Consider the following program that attempts to locate an element

2008

Consider the following C program that attempts to locate an element x in an array Y[] using binary search. The program is erroneous.

1.   f(int Y[10], int x) {
2.     int i, j, k;
3.     i = 0; j = 9;
4.     do {
5.             k =  (i + j) /2;
6.             if( Y[k] < x)  i = k; else j = k;
7.         } while(Y[k] != x && i < j);
8.     if(Y[k] == x) printf ("x is in the array ") ;
9.     else printf (" x is not in the array ") ;
10. }

On which of the following contents of Y and x does the program fail?

  1. A.

    Y is [1 2 3 4 5 6 7 8 9 10] and x < 10

  2. B.

    Y is [1 3 5 7 9 11 13 15 17 19] and x < 1

  3. C.

    Y is [2 2 2 2 2 2 2 2 2 2] and x > 2

  4. D.

    Y is [2 4 6 8 10 12 14 16 18 20] and 2 < x < 20 and x is even

Attempted by 6 students.

Show answer & explanation

Correct answer: C

Diagnosis: The code can enter an infinite loop because it updates the bounds with i = k or j = k. When the integer midpoint k equals the lower bound i (for example when i and j differ by 1), assigning i = k does not shrink the interval and k stays the same, so the loop never terminates for targets that are greater than all array elements or otherwise never found.

Concrete failing example:

  • Array: all entries = 2, target x = 3.

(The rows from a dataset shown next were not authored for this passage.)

(** * generate_stats.py: commit-log statistics, report and musical score

    A shallow embedding of [src/generate_stats.py] and the properties of its
    parser, classifier, aggregator, musical encoder and report renderer.

    Conventions of the embedding.
    - A Python [str] is a [string] (a sequence of 8-bit characters);
      [str.lower] is the ASCII case mapping, which is all the keyword tests
      of the script can observe.
    - A Python [int] is a [Z].  A Python [float] is idealised as an exact
      rational [Q]; a float division by zero raises, and the embedding says so
      explicitly.  The idealisation leaves out the rounding of the floats and
      their range: the texts of the percentages, of the averages and of the
      bars can differ from the script's in the last digit or block, and
      counters beyond the range of a float, on which the script raises
      [OverflowError], are outside the embedding.  No property below is
      about those texts, and the properties on whether the report raises
      are stated for counters within [exact_counts].
    - A [dict] (and a [defaultdict]) is an association list in insertion
      order, because the script depends on that order ([list(d.keys())],
      [max], stable [sorted]).
    - The standard library's [datetime] and the external [git] process are
      not part of the script; they are the fields of the class [Runtime]. *)

From Stdlib Require Import String Ascii List ZArith QArith Qabs Bool Lia.
From Stdlib Require Import Sorted Permutation.
From Stdlib Require Import DecimalString OrdersEx.
Import ListNotations.

Local Open Scope string_scope.
Local Open Scope list_scope.
Local Open Scope Z_scope.

Set Implicit Arguments.

(* ================================================================== *)
(** ** Python strings *)

Module PyStr.

Definition lower_char (c : ascii) : ascii :=
  let n := nat_of_ascii c in
  if ((65 <=? n)%nat && (n <=? 90)%nat)%bool then ascii_of_nat (n + 32) else c.

(** [s.lower()] *)
Fixpoint lower (s : string) : string :=
  match s with
  | EmptyString => EmptyString
  | String c s' => String (lower_char c) (lower s')
  end.

(** [needle in hay] *)
Fixpoint contains (needle hay : string) : bool :=
  match hay with
  | EmptyString => prefix needle EmptyString
  | String _ hay' => prefix needle hay || contains needle hay'
  end.

(** [s.split(sep)] for a one-character separator *)
Fixpoint split (sep : ascii) (s : string) : list string :=
  match s with
  | EmptyString => [EmptyString]
  | String c s' =>
      if Ascii.eqb c sep then EmptyString :: split sep s'
      else match split sep s' with
           | [] => [String c EmptyString]
           | w :: ws => String c w :: ws
           end
  end.

(** [s.replace(old, new)] for a one-character [old] *)
Fixpoint replace (old : ascii) (new : string) (s : string) : string :=
  match s with
  | EmptyString => EmptyString
  | String c s' =>
      if Ascii.eqb c old then new ++ replace old new s'
      else String c (replace old new s')
  end.

(** [s * n] *)
Definition repeat (s : string) (n : Z) : string :=
  String.concat EmptyString (List.repeat s (Z.to_nat n)).

(** [str(n)] *)
Definition str (n : Z) : string := NilZero.string_of_int (Z.to_int n).

(** [s.capitalize()] *)
Definition upper_char (c : ascii) : ascii :=
  let n := nat_of_ascii c in
  if ((97 <=? n)%nat && (n <=? 122)%nat)%bool then ascii_of_nat (n - 32) else c.

Definition capitalize (s : string) : string :=
  match s with
  | EmptyString => EmptyString
  | String c s' => String (upper_char c) (lower s')
  end.

(** Lexicographic order on strings, the order of [sorted] and [<]. *)
Definition ltb (a b : string) : bool :=
  match String_as_OT.compare a b with Lt => true | _ => false end.

Definition leb (a b : string) : bool :=
  match String_as_OT.compare a b with Gt => false | _ => true end.

End PyStr.

(* ================================================================== *)
(** ** Python dictionaries in insertion order *)

Class Key (K : Type) := {
  keqb : K -> K -> bool;
  keqb_spec : forall a b, reflect (a = b) (keqb a b)
}.

#[export] Instance Key_string : Key string :=
  {| keqb := String.eqb; keqb_spec := String.eqb_spec |}.

#[export] Instance Key_Z : Key Z :=
  {| keqb := Z.eqb; keqb_spec := Z.eqb_spec |}.

Module Dict.
Section Dict.
Context {K V : Type} `{Key K}.

Definition t := list (K * V).

Definition keys (d : t) : list K := map fst d.
Definition values (d : t) : list V := map snd d.
Definition items (d : t) : list (K * V) := d.

(** [d.get(k)]; [None] is an absent key *)
Fixpoint get (k : K) (d : t) : option V :=
  match d with
  | [] => None
  | (k', v) :: d' => if keqb k k' then Some v else get k d'
  end.

(** [d.get(k, default)] *)
Definition get_default (k : K) (default : V) (d : t) : V :=
  match get k d with Some v => v | None => default end.

(** [d[k] = v]: an existing key keeps its place, a new key goes last *)
Fixpoint set (k : K) (v : V) (d : t) : t :=
  match d with
  | [] => [(k, v)]
  | (k', v') :: d' =>
      if keqb k k' then (k', v) :: d' else (k', v') :: set k v d'
  end.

  • Start: i = 0, j = 9 -> k = (0+9)/2 = 4 -> Y[k] < x so i = k = 4.

  • Then k = (4+9)/2 = 6 -> i = 6; then k = 7 -> i = 7; then k = 8 -> i = 8; next k = (8+9)/2 = 8 again, so i stays 8 and the loop never makes progress.

Correct fix: Ensure the search interval strictly shrinks on each update. A standard correct binary-search loop is:

  1. Initialize i = 0, j = n-1.

  2. While i <= j do:

    • k = (i + j) / 2

    • If Y[k] == x, report found and exit.

    • Else if Y[k] < x, set i = k + 1 (not i = k).

    • Else set j = k - 1 (not j = k).

  3. If the loop ends without finding x, report not found.

Why this fixes the problem: Using k+1 and k-1 guarantees the interval shrinks on every update, so k cannot remain equal to i (or j) indefinitely. This prevents the infinite-loop scenario described above and yields a correct binary search for sorted arrays.